È piuttosto facile prevedere le conseguenze di una prolungata mancanza di attività fisica, dell’isolamento sociale, di dipendenze comportamentali, insofferenza e così via. Ecco perché questa équipe, in quanto squadra bariatrica multidisciplinare, si è sentita potentemente chiamata in causa: hanno infatti cominciato ad esplicitare tra loro e con i loro pazienti la seria possibilità di ricadute.

Allo scopo di condividere con più persone possibile questa comune consapevolezza, il team ha condotto un’indagine globale sulla variazione dei comportamenti alimentari durante la terza settimana di confinamento.

I Ricercatori hanno creato un questionario automatizzato che includeva 5 domande semplici e molto chiare, che diffuso tramite social media su tutto il territorio nazionale. La popolazione dello studio non era specificata, e alla fine hanno risposto al questionario 1092 persone.

Oltre un quarto dei partecipanti non praticava attività fisica, mentre un altro quarto sentiva di aver perso il controllo sulle proprie abitudini alimentari. In aggiunta, per molti è capitato di rispondere a stress (37%), senso di vuoto (36%) e noia (43%) consolandosi col cibo. Inoltre, aspetto molto importante, questi tre stati emozionali legati all’alimentazione (stress, senso di vuoto e noia) sono risultati correlati con una minore attività fisica e con la perdita del controllo sulle abitudini alimentari.

I Ricercatori sanno che questa breve indagine non può avere gli stessi meriti di un tradizionale studio scientifico, ma è anche vero che i risultati sono impressionanti, anche perché raccolti appena 3 settimane dall’inizio della quarantena.

Il sondaggio ha quindi confermato qualcosa che già si poteva immaginare: una considerevole fetta di popolazione trova conforto e consolazione nel cibo. La preoccupazione del team è che questo atteggiamento si cronicizzi, diventando la nuova regola, col rischio di condurre ad un sostanzioso aumento di peso e peggiorando alcuni disturbi alimentari come bulimia o binge eating.

Ecco, è in questo contesto che l’équipe si è sentita chiamata in causa. Finalmente, si dicono i Ricercatori, è arrivato il momento per programmi governativi di prevenzione che diano il via a una vera lotta contro l’obesità.

Risulta inutile – se non ridondante – riportare ancora una volta i numeri (epidemici) e il ruolo dell’obesità nel mondo, e ricordare quanto spesso sia il fattore di rischio per altre patologie.

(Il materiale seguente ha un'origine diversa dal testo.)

(** C5, as amended. A date field takes a valid native date, which becomes
    the calendar part of its ISO form (an invalid one gives INVALID_DATE),
    or a string that matches YYYY-MM-DD once it is trimmed.  A string that
    is not empty and whose trimmed form does not match the shape gives an
    INVALID_FORMAT issue at the field's path (the empty string counts as a
    missing value: MISSING_REQUIRED for a required date, nothing for an
    optional one).  A string whose trimmed form matches but whose year,
    month and day do not come back from the date built for them gives an
    INVALID_DATE issue at the field's path; when the field is
    [header.issueDate] or [header.dueDate] of an input, [validateDraft]
    fails with an INVALID_DATE issue at that path, as it does for the
    issue date 2025-02-30. *)
Theorem validateIsoDate_rules :
  (forall obj field path required issues,
      match getField obj field with
      | VDate (Some t) =>
          validateIsoDate obj field path required issues
          = (Some (JsDate.isoDatePart t), issues)
      | VDate None =>
          validateIsoDate obj field path required issues
          = (None,
             issues ++ [ issue INVALID_DATE path (field ++ " is not a valid date")
                           None ])%list
      | VStr s =>
          if JsString.isEmpty s then
            validateIsoDate obj field path required issues
            = (None,
               if required
               then (issues
                     ++ [ issue MISSING_REQUIRED path (field ++ " is required")
                            None ])%list
               else issues)
          else
            match JsDate.isoDateParts (JsString.trim s) with
            | None =>
                validateIsoDate obj field path required issues
                = (None,
                   issues ++ [ issue INVALID_FORMAT path
                                 (field ++ " must be in YYYY-MM-DD format")
                                 (Some "Example: 2025-01-15") ])%list
            | Some (y, m, d) =>
                if JsDate.roundTrips y m d then
                  validateIsoDate obj field path required issues
                  = (Some (JsString.trim s), issues)
                else
                  exists message,
                    validateIsoDate obj field path required issues
                    = (None,
                       issues ++ [ issue INVALID_DATE path message None ])%list
            end
      | _ => True
      end)
  /\ (forall input field s y m d,
        field = "issueDate" \/ field = "dueDate" ->
        getField (getField input "header") field = VStr s ->
        JsDate.isoDateParts (JsString.trim s) = Some (y, m, d) ->
        JsDate.roundTrips y m d = false ->
        exists issues i,
          validateDraft input = Invalid issues
          /\ In i issues
          /\ Issue.code i = INVALID_DATE
          /\ Issue.path i = "header." ++ field)
  /\ JsDate.isoDateParts "2025-02-30" = Some (2025, 2, 30)
  /\ JsDate.roundTrips 2025 2 30 = false.
Proof.
  split; [ | split; [ | split; vm_compute; reflexivity ] ].
  - intros obj field path required issues.
    exact (validateIsoDate_cases obj field path required issues).
  - intros input field s y m d Hfield Hs Hparts Hround.
    destruct (header_field_objects input field) as [Hobj Hh].
    { rewrite Hs. discriminate. }
    assert (Hin : exists required message,
               In (issuesOf (validateIsoDate (getField input "header") field
                               ("header." ++ field) required))
                 (Exhaustive.headerReports (getField input "header") "header")
               /\ issuesOf (validateIsoDate (getField input "header") field
                              ("header." ++ field) required)
                  = [ issue INVALID_DATE ("header." ++ field) message None ]).
    { assert (Hcase : forall required,
                 exists message,
                   issuesOf (validateIsoDate (getField input "header") field
                               ("header." ++ field) required)
                   = [ issue INVALID_DATE ("header." ++ field) message None ]).
      { intros required.
        pose proof (validateIsoDate_cases (getField input "header") field
                      ("header." ++ field) required []) as H.
        rewrite Hs in H.
        destruct (JsString.isEmpty s) eqn:Es.
        { destruct s; [ discriminate Hparts | discriminate Es ]. }
        rewrite Hparts, Hround in H. destruct H as [message H].
        exists message. unfold issuesOf. now rewrite H. }
      unfold Exhaustive.headerReports. rewrite Hh.
      destruct Hfield as [-> | ->].
      - destruct (Hcase true) as [message Hm]. exists true, message.
        split; [ cbn; auto | exact Hm ].
      - destruct (Hcase false) as [message Hm]. exists false, message.
        split; [ cbn; auto | exact Hm ]. }
    destruct Hin as (required & message & Hrep & Hiss).
    assert (Hg : In (issue INVALID_DATE ("header." ++ field) message None)
                   (groupIssues input)).
    { apply (header_issue_reported input _ _ Hh Hrep). rewrite Hiss. now left. }
    destruct (validateDraft_cases input Hobj) as [[_ ->] | [Hnil _]].
    + eexists. eexists. split; [ reflexivity | ]. split; [ exact Hg | ].
      split; reflexivity.
    + rewrite Hnil in Hg. contradiction.
Qed.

Come ad esempio per il Coronavirus: i pazienti obesi, infatti, sono stati associati ad un maggior rischio di morbidità e mortalità in relazione al virus.

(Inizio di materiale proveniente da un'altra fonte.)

(** C1, amended: once the table is resolved, for a candidate whose times are
    in order (start <= end, so that the store answers the conflict scan) and
    a reservations table that the scan reads whole, the candidate is rejected
    as a conflict if and only if some existing reservation with the same
    tableId and date has its start within the candidate's range or has the
    candidate's start within its own range.  A reservation that satisfies the
    overlap rule existing.start <= candidate.end AND candidate.start <=
    existing.end always causes the rejection, and the two tests agree when the
    stored reservations of that table and date all have start <= end. *)
Theorem conflict_iff_start_within rt event w b table :
  resolved rt event w b table ->
  well_formed (Body.slotTimeStart b) (Body.slotTimeEnd b) = true ->
  read_whole (RESERVATIONS_TABLE (db w)) ->
  (fst (handleCreateReservation rt event w) = already_reserved
   <-> conflicting w table b start_within)
  /\ (conflicting w table b overlap ->
      fst (handleCreateReservation rt event w) = already_reserved)
  /\ ((forall r, In r (RESERVATIONS_TABLE (db w)) ->
                 same_slot_day table b r = true ->
                 well_formed (Reservation.time r) (Reservation.slotTimeEnd r)
                 = true) ->
      (fst (handleCreateReservation rt event w) = already_reserved
       <-> conflicting w table b overlap)).
Proof.
  intros R Wc Whole.
  assert (Hcode : fst (handleCreateReservation rt event w) = already_reserved
                  <-> conflicting w table b start_within).
  { rewrite (already_reserved_inv _ _ _ _ _ R).
    unfold existingReservations. rewrite scan_nonempty. unfold conflicting.
    rewrite Whole.
    split; intros (r & Hin & H); exists r; split; trivial.
    - rewrite filter_is_slot_and_start in H. now apply andb_true_iff in H.
    - rewrite filter_is_slot_and_start. now apply andb_true_iff. }
  assert (Hc : comparable (Body.slotTimeStart b) (Body.slotTimeEnd b) = true)
    by now apply attr_le_comparable.
  split; [exact Hcode|split].
  - intros (r & Hin & Hs & Ho). apply Hcode.
    exists r. repeat split; trivial. now apply overlap_start_within.
  - intros Wr. rewrite Hcode. unfold conflicting.
    split; intros (r & Hin & Hs & H); exists r; repeat split; trivial.
    + apply start_within_overlap; auto.
    + now apply overlap_start_within.
Qed.

Lemma conflict_iff_start_within_scenario2 :
  let w := Scenario.booked_world in
  let b := Scenario.request (Str "18:30") (Str "19:30") in
  resolved Scenario.rt (Scenario.event b) w b Scenario.table5
  /\ read_whole (RESERVATIONS_TABLE (db w))
  /\ fst (handleCreateReservation Scenario.rt (Scenario.event b) w)
     = already_reserved.
Proof.
  cbv zeta.
  assert (R : resolved Scenario.rt
                (Scenario.event (Scenario.request (Str "18:30") (Str "19:30")))
                Scenario.booked_world
                (Scenario.request (Str "18:30") (Str "19:30")) Scenario.table5)
    by (vm_compute; repeat split).
  assert (W : read_whole (RESERVATIONS_TABLE (db Scenario.booked_world)))
    by (vm_compute; reflexivity).
  split; [exact R|]. split; [exact W|].
  apply (proj1 (proj2 (conflict_iff_start_within _ _ _ _ _ R eq_refl W))).
  exists Scenario.first_booking. vm_compute. repeat split. now left.
Defined.

(** ** Writes *)

Lemma put_fresh {Item} (key : Item -> string) (it : Item) (tbl : list Item) :
  (forall x, In x tbl -> key x <> key it) -> put key it tbl = tbl ++ [it].
Proof.
  induction tbl as [|x tbl IH]; simpl; intros F; [reflexivity|].
  destruct (String.eqb_spec (key x) (key it)) as [E|_].
  - exfalso. apply (F x); auto.
  - f_equal. apply IH. intros y Hy. apply F. now right.
Qed.

Lemma put_In {Item} (key : Item -> string) (it : Item) (tbl : list Item) :
  In it (put key it tbl).
Proof.
  induction tbl as [|x tbl IH]; simpl; [now left|].
  destruct (String.eqb (key x) (key it)); [now left|now right].
Qed.

Lemma new_calls_app w (l : list Call) (d : Db) :
  new_calls w {| db := d; calls := calls w ++ l |} = l.
Proof.
  unfold new_calls. simpl.
  rewrite skipn_app, skipn_all, Nat.sub_diag. reflexivity.
Qed.

(** A run that answers 200 went through the whole of the handler. *)
Lemma created_inv rt event w :
  Response.statusCode (fst (handleCreateReservation rt event w)) = 200%Z ->
  exists b table,
    resolved rt event w b table
    /\ existingReservations w table b = []
    /\ store_ok rt (PutReservation
                      (reservation_of rt (getUsernameFromToken event) table b))
       = true.
Proof.
  unfold handleCreateReservation, try_catch, bind, resolved,
    existingReservations.
  destruct (truthy (getUsernameFromToken event)) eqn:Hu; simpl;
    [|discriminate].
  destruct (Event.body event) as [b|] eqn:Hb; simpl; [|discriminate].
  destruct (truthy (Body.tableNumber b)) eqn:Hn; simpl; [|discriminate].
  destruct (truthy (Body.date b)) eqn:Hd; simpl; [|discriminate].
  destruct (truthy (Body.slotTimeStart b)) eqn:Hs; simpl; [|discriminate].
  destruct (truthy (Body.slotTimeEnd b)) eqn:He; simpl; [|discriminate].
  unfold scan_tables.
  destruct (store_ok rt (ScanTables _)) eqn:Hok1; simpl; [|discriminate].
  destruct (scan (tableParams _) _) as [|table rest] eqn:Ht; simpl;
    [discriminate|].
  unfold scan_reservations.
  destruct (store_ok rt (ScanReservations _ _ _ _)) eqn:Hok2; simpl;
    [|discriminate].
  destruct (attr_le (Body.slotTimeStart b) (Body.slotTimeEnd b)) eqn:Hwf;
    simpl; [|discriminate].
  destruct (scan (reservationCheckParams _ _ _ _) _) as [|r rs] eqn:Hr; simpl;
    [|discriminate].
  unfold put_reservation.
  destruct (store_ok rt (PutReservation _)) eqn:Hok3; simpl; [|discriminate].
  intros _. exists b, table. rewrite Ht. simpl. repeat split; trivial.
Qed.

Lemma created_run rt event w b table :
  resolved rt event w b table ->
  existingReservations w table b = [] ->
  store_ok rt (PutReservation
                 (reservation_of rt (getUsernameFromToken event) table b))
  = true ->
  handleCreateReservation rt event w =
  (created (uuidv4 rt),
   {| db := {| TABLES_TABLE := TABLES_TABLE (db w);
               RESERVATIONS_TABLE :=
                 put Reservation.id
                     (reservation_of rt (getUsernameFromToken event) table b)
                     (RESERVATIONS_TABLE (db w)) |};
      calls := calls (scanned w table b)
               ++ [PutReservation
                     (reservation_of rt (getUsernameFromToken event) table b)]
   |}).
Proof.
  intros R E Hok. rewrite (run_resolved _ _ _ _ _ R), E. simpl.
  now rewrite Hok.
Qed.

Non è mai stata così utile la consapevolezza degli specialisti, così come l’impostazione di efficaci misure volte a debellare un’obesità fuori controllo e a preparare il rientro alla normalità con la ripresa della nostra routine alimentare: gli Autori sanno di essere al centro della battaglia, e sono pronti a stare in prima linea.

Bibliografia
Cherikh F, Frey S, Bel C, Attanasi G, Alifano M, Iannelli A. Behavioral Food Addiction During Lockdown: Time for Awareness, Time to Prepare the Aftermath. Obes Surg. 2020 May 13;1-3.